I'm hoping someone can help me. I'm not referring to employer-matched deferral contributions, but the nonelective contributions also referred to as profit-sharing that's limited to 25% of employee wages. Must these contributions go through Payroll or do you just pay that employee and expense it out on the 1120s? I know you do salary deferral contributions through payroll and employer-matched contributions made to their deferrals but can't find the answer on nonelective contributions.
Thanks
Curtis
Employer contributions are an expense of the S corp and have nothing to do with payroll. They are not wages and are not paid to the employee. They are not reported on the employee's W-2 or tax return, they are only reported on the S corp's tax return. A 25%-of-compensation profit-sharing contribution would be made in lieu of matching contributions, not in addition to matching contributions. The S-corp can't do both and must do the same for all eligible participants in the plan.

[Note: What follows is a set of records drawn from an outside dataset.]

Lemma extractEvent_cases (opName : string) (evmStack : Stack) (mem : Memory)
    (r : option EventDesc) :
  extractEvent opName evmStack mem = Ok r ->
  if String.prefix "LOG" opName
  then 2 <= len evmStack /\ exists ev, r = Some ev
  else r = None.
Proof.
  unfold extractEvent. destruct (String.prefix "LOG" opName); [|now intros [= <-]].
  unfold stackNumber.
  destruct (js_get evmStack (len evmStack - 1)) as [w1|] eqn:E1; cbn [defined bind];
    [|discriminate].
  destruct (js_get evmStack (len evmStack - 2)) as [w2|] eqn:E2; cbn [defined bind];
    [|discriminate].
  intros [= <-]. split; [|eauto].
  unfold js_get in E2. destruct (Z.ltb_spec (len evmStack - 2) 0); [discriminate|lia].
Qed.

(** X12.  A recorded step carries an event exactly when its opcode name
    begins with "LOG"; such a step is only recorded when its operand stack
    holds the two words offset and size are read from (on a shorter stack
    processing the step throws and no trace is returned). *)
Theorem debugTx_events_on_log_steps (tx : Transaction) (vm : StateManager)
    (steps : list InterpreterStep) (trace : list StepState) :
  debugTx tx vm steps = Ok trace ->
  Forall2 (fun (st : StepState) (raw : InterpreterStep) =>
             if String.prefix "LOG" (name (step_opcode raw))
             then 2 <= len (step_stack raw) /\ exists ev, emittedEvent st = Some ev
             else emittedEvent st = None)
          trace steps.
Proof.
  apply debugTx_each_step.
  intros step trace0 stk n st stk' n' H.
  destruct (processRawTraceStep_Ok _ _ _ _ _ H) as (e & Hvm & _ & _ & _ & _ & _ & _ & Hev).
  pose proof (translateVMState_mirror step (lastOf trace0) n) as M. cbn zeta in M.
  rewrite <- Hvm in M. destruct M as (_ & _ & _ & _ & _ & _ & _ & _ & Hstack).
  apply extractEvent_cases in Hev. rewrite Hstack, len_map in Hev. exact Hev.
Qed.

Lemma isJump_eq (a b : JumpKind) : isJump a b = true <-> a = b.
Proof. destruct a, b; cbn; split; congruence. Qed.

Lemma jumpIs_Some (s : option DecodedBytecodeSourceMapEntry) (k : JumpKind) :
  jumpIs s k = true <-> exists e, s = Some e /\ jump e = k.
Proof.
  destruct s as [e|]; cbn.
  - rewrite isJump_eq. split; [eauto|]. now intros (e' & [= <-] & H).
  - split; [discriminate|]. now intros (e & H & _).
Qed.

(** How the stack after a reconciliation relates to the stack before. *)
Definition stackTransition (prev : StepState) (state : StepVMState) (stk stk' : DbgStack)
  : Prop :=
  (depth prev < depth state ->
   increasesDepth (op prev) = true /\
   exists e, stk' = stk ++ [External e] /\
             (createsContract (op prev) = true <-> exists c, e = ECreation c)) /\
  (depth state < depth prev ->
   exists f rest,
     stk = stk' ++ f :: rest /\ isExternalKind f = true /\
     countExternal (f :: rest) = depth prev - depth state) /\
  (depth state = depth prev ->
   stk' = stk \/
   (exists i, stk' = stk ++ [InternalCall i] /\
              mnemonic (op state) = "JUMPDEST" /\ mnemonic (op prev) = "JUMP" /\
              exists s, src prev = Some s /\ jump s = JumpInto) \/
   (exists i, stk = stk' ++ [InternalCall i] /\ mnemonic (op state) = "JUMP")).

Lemma adjustStackFrame_transition (stk stk' : DbgStack) (state : StepVMState)
    (trace : list StepState) (prev : StepState) (code : Buffer)
    (codeHash : option HexString) :
  adjustStackFrame stk state trace code codeHash = Ok stk' ->
  stk' <> [] ->
  lastOf trace = Some prev ->
  stackTransition prev state stk stk'.
Proof.
  intros Hadj Hne Hlast.
  pose proof (@adjustStackFrame_Ok_nonempty stk stk' state trace code codeHash Hadj) as Hstk.
  destruct (lastExternalFrame_nonempty Hstk) as (e & He).
  split; [|split].
  - intros Hup. unfold adjustStackFrame in Hadj. rewrite He, Hlast in Hadj.
    cbn [bind] in Hadj.
    destruct (Z.eqb_spec (depth prev) (depth state)); [lia|]. cbn [negb] in Hadj.
    destruct (Z.gtb_spec (depth state) (depth prev)); [|lia].
    destruct (increasesDepth (op prev)); cbn [assert bind] in Hadj; [|discriminate].
    split; [reflexivity|].
    destruct (createsContract (op prev)).
    + destruct (stackNumber _ _) as [off|]; cbn [bind] in Hadj; [|discriminate].
      destruct (stackNumber _ _) as [size|]; cbn [bind] in Hadj; [|discriminate].
      injection Hadj as <-. eexists. split; [reflexivity|]. split; [eauto|reflexivity].
    + destruct (stackNumber _ _) as [off|]; cbn [bind] in Hadj; [|discriminate].
      destruct (stackNumber _ _) as [size|]; cbn [bind] in Hadj; [|discriminate].
      destruct (js_get _ _) as [w|]; cbn [defined bind] in Hadj; [|discriminate].
      injection Hadj as <-. eexists. split; [reflexivity|].
      split; [discriminate|]. now intros (c & Hc).
  - intros Hdown.
    rewrite adjustStackFrame_decrease with (lastStep := prev) in Hadj by assumption.
    injection Hadj as Hadj.
    destruct (@popFrames_split stk (depth prev - depth state))
      as (popped & Hsplit & [(Hc & f & rest & -> & Hf)|(Hnil & _)]); [lia| |congruence].
    rewrite Hadj in Hsplit. now exists f, rest.
  - intros Heq. symmetry in Heq.
    destruct (decodeSourceLoc (pc state) e) as [[[curSrc|] ast0]|] eqn:Hsrc.
    + rewrite adjustStackFrame_same_depth
        with (lastStep := prev) (ext := e) (curSrc := curSrc) (ast := ast0) in Hadj
        by assumption.
      destruct (_ && _ && _) eqn:Hinto in Hadj.
      * destruct (internalArgs ast0 (evmStack state)) as [args|]; cbn [bind] in Hadj;
          [|discriminate].
        injection Hadj as <-. right. left. eexists. split; [reflexivity|].
        apply andb_prop in Hinto as [Hinto Hj]. apply andb_prop in Hinto as [H1 H2].
        apply String.eqb_eq in H1, H2. apply jumpIs_Some in Hj. auto.
      * destruct (_ && _) eqn:Hout in Hadj; [|left; now injection Hadj].
        destruct (snoc_cases stk) as [->|(rest & top & ->)]; [congruence|].
        rewrite lastOf_snoc, removelast_snoc in Hadj. cbn [defined bind] in Hadj.
        destruct top as [x|i]; [destruct x; discriminate|].
        cbn in Hadj. injection Hadj as <-. right. right. exists i. split; [reflexivity|].
        apply andb_prop in Hout as [H1 _]. now apply String.eqb_eq in H1.
    + left. unfold adjustStackFrame in Hadj. rewrite He, Hlast in Hadj. cbn [bind] in Hadj.
      rewrite Heq, Z.eqb_refl in Hadj. cbn [negb] in Hadj. rewrite Hsrc in Hadj.
      cbn in Hadj. now injection Hadj.
    + unfold adjustStackFrame in Hadj. rewrite He, Hlast in Hadj. cbn [bind] in Hadj.
      rewrite Heq, Z.eqb_refl in Hadj. cbn [negb] in Hadj. rewrite Hsrc in Hadj.
      discriminate.
Qed.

Employer contributions are an expense of the S corp and have nothing to do with payroll. They are not wages and are not paid to the employee. They are not reported on the employee's W-2 or tax return, they are only reported on the S corp's tax return. A 25%-of-compensation profit-sharing contribution would be made in lieu of matching contributions, not in addition to matching contributions. The S-corp can't do both and must do the same for all eligible participants in the plan.
...is the s-corp. employer's 401k contribution limit of 25% on gross salary or taxable salary?
Example: employee's salary is 60K, with 20K contributions to a 401k, for a taxable salary of 40K. Is the employer limit 60K or 40K?